Problem description: Pull each line holding the word "destruct" from the data.
Source data section start
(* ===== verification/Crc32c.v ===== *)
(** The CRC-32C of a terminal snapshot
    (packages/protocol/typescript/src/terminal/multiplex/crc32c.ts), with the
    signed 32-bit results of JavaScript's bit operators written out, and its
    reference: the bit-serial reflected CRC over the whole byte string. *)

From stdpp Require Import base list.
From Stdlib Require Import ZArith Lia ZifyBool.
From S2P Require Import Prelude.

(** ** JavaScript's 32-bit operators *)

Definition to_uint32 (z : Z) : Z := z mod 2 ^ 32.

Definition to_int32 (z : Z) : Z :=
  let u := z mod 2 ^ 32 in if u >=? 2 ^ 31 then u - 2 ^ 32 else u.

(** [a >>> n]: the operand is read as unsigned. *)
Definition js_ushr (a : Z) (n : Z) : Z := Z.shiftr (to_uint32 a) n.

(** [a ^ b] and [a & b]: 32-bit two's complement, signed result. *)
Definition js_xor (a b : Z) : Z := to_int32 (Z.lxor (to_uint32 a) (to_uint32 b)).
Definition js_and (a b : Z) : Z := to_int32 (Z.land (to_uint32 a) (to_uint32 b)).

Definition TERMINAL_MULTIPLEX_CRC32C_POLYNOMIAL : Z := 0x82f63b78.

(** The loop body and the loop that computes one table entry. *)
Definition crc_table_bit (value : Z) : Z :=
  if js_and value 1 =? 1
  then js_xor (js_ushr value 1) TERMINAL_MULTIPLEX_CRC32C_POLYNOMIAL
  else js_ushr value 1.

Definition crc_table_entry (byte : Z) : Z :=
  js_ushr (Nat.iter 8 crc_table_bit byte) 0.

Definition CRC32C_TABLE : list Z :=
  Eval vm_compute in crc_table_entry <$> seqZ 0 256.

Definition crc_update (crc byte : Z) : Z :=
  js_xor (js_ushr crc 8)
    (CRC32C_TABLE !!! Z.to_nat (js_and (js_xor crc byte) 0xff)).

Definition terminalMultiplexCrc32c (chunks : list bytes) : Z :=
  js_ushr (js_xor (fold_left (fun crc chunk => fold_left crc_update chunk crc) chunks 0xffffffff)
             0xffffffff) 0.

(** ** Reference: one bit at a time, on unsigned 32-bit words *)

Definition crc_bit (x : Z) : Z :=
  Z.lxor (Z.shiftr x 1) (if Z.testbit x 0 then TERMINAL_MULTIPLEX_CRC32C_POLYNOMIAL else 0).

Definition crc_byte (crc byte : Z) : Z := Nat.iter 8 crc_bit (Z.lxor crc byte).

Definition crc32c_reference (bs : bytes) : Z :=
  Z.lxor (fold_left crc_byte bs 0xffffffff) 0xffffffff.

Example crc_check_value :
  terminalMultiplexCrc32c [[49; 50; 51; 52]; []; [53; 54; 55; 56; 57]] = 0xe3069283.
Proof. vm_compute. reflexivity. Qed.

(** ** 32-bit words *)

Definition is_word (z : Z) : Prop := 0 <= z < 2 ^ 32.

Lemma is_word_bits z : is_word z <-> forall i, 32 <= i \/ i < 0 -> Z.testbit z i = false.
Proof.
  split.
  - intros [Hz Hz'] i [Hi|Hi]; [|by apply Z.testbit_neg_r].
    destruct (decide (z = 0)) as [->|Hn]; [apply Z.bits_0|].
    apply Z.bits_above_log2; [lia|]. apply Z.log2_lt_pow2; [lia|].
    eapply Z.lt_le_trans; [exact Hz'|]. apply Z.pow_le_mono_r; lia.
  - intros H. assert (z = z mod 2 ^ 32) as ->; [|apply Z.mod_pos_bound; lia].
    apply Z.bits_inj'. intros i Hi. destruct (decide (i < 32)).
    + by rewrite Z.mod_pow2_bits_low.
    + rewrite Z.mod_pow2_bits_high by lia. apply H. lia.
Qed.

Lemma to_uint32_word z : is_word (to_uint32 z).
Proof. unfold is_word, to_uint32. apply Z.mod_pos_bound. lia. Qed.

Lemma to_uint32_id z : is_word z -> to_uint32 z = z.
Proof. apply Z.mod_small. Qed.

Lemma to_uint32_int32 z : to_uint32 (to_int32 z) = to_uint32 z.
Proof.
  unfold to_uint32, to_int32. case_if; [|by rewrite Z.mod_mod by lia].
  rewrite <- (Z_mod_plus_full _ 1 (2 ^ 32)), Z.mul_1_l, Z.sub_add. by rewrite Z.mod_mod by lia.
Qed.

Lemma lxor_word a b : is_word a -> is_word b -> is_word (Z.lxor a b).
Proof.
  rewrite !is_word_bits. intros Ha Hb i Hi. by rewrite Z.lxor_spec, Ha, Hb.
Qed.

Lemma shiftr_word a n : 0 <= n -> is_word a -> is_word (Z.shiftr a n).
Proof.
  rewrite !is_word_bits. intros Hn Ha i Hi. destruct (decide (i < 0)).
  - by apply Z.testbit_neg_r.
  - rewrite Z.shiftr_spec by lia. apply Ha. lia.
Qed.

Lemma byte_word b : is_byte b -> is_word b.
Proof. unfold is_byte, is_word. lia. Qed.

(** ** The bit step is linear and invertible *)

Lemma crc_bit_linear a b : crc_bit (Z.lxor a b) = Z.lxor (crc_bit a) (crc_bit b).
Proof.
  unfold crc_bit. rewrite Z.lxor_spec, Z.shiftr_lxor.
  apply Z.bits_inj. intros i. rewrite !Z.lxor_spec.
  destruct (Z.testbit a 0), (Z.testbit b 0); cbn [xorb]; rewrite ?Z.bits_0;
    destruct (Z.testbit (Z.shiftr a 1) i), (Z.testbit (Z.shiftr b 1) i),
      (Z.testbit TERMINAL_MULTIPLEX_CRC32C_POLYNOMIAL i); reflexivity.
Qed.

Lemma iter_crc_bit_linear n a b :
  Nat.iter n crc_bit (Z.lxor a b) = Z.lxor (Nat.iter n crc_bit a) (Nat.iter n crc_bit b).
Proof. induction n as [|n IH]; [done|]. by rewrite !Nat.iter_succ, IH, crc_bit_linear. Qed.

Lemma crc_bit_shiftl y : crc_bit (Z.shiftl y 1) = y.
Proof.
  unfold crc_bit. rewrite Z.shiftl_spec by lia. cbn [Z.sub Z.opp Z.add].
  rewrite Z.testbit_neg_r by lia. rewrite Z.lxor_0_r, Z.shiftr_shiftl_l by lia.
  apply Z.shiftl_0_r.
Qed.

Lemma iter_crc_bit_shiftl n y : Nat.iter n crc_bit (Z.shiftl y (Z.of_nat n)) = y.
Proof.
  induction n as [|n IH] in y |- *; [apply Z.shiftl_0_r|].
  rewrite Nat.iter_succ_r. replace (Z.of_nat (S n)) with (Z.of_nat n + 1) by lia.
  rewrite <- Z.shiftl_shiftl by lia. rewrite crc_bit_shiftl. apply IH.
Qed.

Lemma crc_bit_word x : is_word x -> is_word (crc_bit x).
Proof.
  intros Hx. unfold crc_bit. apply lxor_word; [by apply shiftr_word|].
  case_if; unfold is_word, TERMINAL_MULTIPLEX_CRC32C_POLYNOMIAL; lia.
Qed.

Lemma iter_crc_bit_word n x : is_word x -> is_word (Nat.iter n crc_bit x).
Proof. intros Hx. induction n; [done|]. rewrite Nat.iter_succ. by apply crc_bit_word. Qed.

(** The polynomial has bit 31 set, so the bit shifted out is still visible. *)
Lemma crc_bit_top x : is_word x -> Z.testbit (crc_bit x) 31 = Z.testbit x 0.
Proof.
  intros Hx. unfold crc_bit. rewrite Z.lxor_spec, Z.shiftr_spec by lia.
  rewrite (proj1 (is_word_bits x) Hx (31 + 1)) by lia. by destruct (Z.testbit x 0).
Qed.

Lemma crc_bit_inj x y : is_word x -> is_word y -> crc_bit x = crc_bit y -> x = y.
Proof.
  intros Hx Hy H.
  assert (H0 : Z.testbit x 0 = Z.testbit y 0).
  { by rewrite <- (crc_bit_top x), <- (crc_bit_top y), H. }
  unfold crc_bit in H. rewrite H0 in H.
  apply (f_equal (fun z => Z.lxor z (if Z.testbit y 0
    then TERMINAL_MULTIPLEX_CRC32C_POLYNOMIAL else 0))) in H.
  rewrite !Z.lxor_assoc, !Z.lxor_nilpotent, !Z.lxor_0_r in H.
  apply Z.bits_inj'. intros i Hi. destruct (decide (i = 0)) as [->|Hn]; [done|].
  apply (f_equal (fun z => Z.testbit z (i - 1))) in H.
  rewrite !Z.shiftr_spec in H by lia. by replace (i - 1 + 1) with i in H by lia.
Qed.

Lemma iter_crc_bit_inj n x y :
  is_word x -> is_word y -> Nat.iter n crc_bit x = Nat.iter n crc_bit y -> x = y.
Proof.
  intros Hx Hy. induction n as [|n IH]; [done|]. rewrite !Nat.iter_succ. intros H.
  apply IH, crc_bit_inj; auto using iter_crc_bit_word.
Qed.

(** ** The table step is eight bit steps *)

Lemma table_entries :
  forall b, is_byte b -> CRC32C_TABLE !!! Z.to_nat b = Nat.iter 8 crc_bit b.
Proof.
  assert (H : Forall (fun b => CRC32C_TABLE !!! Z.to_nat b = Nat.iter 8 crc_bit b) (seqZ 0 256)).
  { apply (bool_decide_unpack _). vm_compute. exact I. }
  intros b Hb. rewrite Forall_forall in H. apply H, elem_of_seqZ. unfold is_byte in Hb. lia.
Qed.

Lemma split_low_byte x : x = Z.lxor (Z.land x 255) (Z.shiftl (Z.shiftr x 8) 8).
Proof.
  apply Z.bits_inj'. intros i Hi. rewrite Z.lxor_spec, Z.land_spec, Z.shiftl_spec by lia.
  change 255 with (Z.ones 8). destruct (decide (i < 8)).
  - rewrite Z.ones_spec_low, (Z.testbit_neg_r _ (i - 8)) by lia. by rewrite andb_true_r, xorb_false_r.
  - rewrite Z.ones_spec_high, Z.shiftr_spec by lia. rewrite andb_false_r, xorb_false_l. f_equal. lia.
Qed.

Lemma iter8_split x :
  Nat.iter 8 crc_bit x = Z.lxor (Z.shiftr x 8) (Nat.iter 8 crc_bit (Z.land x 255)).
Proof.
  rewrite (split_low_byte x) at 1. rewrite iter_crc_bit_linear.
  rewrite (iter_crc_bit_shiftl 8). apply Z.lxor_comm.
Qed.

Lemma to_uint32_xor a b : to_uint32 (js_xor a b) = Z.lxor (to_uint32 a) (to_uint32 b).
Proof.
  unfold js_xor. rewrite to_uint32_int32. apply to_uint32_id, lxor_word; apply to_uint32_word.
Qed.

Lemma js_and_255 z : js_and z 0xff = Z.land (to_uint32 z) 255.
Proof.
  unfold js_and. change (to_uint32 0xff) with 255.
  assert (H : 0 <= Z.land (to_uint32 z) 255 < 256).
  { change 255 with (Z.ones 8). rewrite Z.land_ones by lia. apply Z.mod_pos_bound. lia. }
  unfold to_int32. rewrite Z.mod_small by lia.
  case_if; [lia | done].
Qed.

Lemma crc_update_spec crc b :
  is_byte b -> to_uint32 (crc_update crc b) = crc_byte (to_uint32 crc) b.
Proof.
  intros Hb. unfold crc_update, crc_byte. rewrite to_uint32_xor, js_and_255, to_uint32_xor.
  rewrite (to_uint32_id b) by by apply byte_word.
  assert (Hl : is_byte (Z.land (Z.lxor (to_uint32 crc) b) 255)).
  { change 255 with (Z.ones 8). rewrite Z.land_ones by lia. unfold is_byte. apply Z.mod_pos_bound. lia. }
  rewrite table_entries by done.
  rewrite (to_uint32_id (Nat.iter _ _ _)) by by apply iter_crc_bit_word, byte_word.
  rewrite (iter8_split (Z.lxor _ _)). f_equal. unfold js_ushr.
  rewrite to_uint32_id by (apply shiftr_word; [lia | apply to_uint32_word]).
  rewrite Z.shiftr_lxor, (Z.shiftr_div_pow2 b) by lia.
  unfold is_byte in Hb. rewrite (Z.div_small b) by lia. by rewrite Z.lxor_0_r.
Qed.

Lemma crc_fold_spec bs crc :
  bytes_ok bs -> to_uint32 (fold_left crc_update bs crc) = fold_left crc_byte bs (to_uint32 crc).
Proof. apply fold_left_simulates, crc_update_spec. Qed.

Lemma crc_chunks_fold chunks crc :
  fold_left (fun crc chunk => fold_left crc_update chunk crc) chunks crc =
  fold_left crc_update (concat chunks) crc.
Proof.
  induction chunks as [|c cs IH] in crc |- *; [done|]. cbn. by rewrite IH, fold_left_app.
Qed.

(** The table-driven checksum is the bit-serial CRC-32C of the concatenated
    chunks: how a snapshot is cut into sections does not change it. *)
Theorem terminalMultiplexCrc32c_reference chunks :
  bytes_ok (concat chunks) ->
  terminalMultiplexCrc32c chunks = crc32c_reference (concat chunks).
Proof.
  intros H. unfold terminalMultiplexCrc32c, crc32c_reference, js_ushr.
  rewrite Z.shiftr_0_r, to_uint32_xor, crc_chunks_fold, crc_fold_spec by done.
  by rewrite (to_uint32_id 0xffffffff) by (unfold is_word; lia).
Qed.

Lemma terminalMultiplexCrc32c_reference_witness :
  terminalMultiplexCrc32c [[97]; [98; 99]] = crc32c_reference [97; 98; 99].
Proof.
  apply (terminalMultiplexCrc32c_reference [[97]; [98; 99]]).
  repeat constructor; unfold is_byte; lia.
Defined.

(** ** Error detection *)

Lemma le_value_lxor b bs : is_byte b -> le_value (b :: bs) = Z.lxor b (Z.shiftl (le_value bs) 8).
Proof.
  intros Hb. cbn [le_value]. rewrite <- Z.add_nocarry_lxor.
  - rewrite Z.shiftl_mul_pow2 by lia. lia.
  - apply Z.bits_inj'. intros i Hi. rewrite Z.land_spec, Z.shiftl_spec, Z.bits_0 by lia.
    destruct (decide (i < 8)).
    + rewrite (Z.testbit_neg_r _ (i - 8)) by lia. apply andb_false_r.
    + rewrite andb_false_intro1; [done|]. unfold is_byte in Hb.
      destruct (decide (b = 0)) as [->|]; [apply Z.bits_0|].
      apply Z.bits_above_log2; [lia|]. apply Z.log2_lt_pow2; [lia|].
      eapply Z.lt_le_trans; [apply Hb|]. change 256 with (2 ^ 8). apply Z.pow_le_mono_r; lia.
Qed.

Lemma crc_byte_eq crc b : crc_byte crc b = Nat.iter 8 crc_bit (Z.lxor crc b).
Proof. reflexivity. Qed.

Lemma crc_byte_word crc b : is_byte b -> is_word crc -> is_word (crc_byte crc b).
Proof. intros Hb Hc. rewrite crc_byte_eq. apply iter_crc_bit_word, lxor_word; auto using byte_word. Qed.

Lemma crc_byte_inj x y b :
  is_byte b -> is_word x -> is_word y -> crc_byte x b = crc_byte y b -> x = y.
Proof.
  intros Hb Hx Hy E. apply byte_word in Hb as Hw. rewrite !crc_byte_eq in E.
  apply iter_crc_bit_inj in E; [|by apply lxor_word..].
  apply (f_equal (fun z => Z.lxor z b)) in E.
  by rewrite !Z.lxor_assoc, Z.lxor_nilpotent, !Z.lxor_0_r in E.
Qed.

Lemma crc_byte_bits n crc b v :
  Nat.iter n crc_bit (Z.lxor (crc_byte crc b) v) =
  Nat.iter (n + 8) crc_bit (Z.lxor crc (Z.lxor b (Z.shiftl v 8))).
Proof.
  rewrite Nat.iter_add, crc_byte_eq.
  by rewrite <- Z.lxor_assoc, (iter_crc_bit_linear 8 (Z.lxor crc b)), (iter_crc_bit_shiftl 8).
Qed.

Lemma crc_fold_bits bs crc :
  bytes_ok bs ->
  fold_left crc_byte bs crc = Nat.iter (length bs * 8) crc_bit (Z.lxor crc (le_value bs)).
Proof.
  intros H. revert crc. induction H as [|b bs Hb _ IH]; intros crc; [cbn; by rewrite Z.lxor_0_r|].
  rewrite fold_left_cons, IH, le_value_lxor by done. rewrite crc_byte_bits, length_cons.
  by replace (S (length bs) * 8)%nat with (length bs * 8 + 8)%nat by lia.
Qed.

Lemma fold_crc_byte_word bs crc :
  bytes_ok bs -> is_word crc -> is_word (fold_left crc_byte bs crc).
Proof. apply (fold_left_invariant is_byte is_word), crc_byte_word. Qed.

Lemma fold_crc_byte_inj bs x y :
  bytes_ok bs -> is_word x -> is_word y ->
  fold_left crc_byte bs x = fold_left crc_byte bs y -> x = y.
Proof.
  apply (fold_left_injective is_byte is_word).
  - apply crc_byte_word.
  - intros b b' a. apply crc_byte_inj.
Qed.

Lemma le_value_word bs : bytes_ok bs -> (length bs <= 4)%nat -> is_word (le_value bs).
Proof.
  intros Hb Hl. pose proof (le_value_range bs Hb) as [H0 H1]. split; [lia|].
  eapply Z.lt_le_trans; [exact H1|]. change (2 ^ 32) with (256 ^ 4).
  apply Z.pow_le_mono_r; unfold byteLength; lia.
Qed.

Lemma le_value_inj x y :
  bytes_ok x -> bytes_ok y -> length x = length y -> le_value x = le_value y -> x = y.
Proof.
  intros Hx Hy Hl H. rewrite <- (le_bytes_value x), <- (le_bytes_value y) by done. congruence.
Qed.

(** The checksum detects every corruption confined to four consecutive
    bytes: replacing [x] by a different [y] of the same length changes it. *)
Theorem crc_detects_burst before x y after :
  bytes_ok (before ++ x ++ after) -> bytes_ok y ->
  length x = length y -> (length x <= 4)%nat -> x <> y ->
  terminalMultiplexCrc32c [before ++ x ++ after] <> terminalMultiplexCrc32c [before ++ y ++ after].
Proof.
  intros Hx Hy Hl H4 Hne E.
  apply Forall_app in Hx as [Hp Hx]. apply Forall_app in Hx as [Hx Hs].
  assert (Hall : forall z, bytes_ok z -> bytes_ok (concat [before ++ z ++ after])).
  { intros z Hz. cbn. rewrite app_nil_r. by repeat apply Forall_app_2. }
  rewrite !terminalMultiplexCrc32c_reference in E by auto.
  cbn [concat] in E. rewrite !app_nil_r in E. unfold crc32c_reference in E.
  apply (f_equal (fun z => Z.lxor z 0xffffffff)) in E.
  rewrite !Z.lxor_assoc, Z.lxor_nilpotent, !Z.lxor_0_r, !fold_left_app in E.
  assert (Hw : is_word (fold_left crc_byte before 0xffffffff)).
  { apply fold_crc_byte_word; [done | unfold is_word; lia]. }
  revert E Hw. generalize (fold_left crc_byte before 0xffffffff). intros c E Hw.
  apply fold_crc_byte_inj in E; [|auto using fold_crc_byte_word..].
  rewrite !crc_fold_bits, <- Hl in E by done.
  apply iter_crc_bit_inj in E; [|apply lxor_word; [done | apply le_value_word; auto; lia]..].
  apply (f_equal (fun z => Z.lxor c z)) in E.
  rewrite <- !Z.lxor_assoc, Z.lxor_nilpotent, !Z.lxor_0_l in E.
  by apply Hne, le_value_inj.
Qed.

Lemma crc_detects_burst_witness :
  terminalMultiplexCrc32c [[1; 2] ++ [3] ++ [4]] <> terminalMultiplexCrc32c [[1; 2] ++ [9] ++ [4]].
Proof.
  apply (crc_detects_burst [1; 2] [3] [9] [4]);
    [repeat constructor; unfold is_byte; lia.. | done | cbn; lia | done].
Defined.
Source data section end
Exercise solution:
    destruct (decide (z = 0)) as [->|Hn]; [apply Z.bits_0|].
    apply Z.bits_inj'. intros i Hi. destruct (decide (i < 32)).
  rewrite !is_word_bits. intros Hn Ha i Hi. destruct (decide (i < 0)).
  destruct (Z.testbit a 0), (Z.testbit b 0); cbn [xorb]; rewrite ?Z.bits_0;
    destruct (Z.testbit (Z.shiftr a 1) i), (Z.testbit (Z.shiftr b 1) i),
  rewrite (proj1 (is_word_bits x) Hx (31 + 1)) by lia. by destruct (Z.testbit x 0).
  apply Z.bits_inj'. intros i Hi. destruct (decide (i = 0)) as [->|Hn]; [done|].
  change 255 with (Z.ones 8). destruct (decide (i < 8)).
    destruct (decide (i < 8)).
      destruct (decide (b = 0)) as [->|]; [apply Z.bits_0|].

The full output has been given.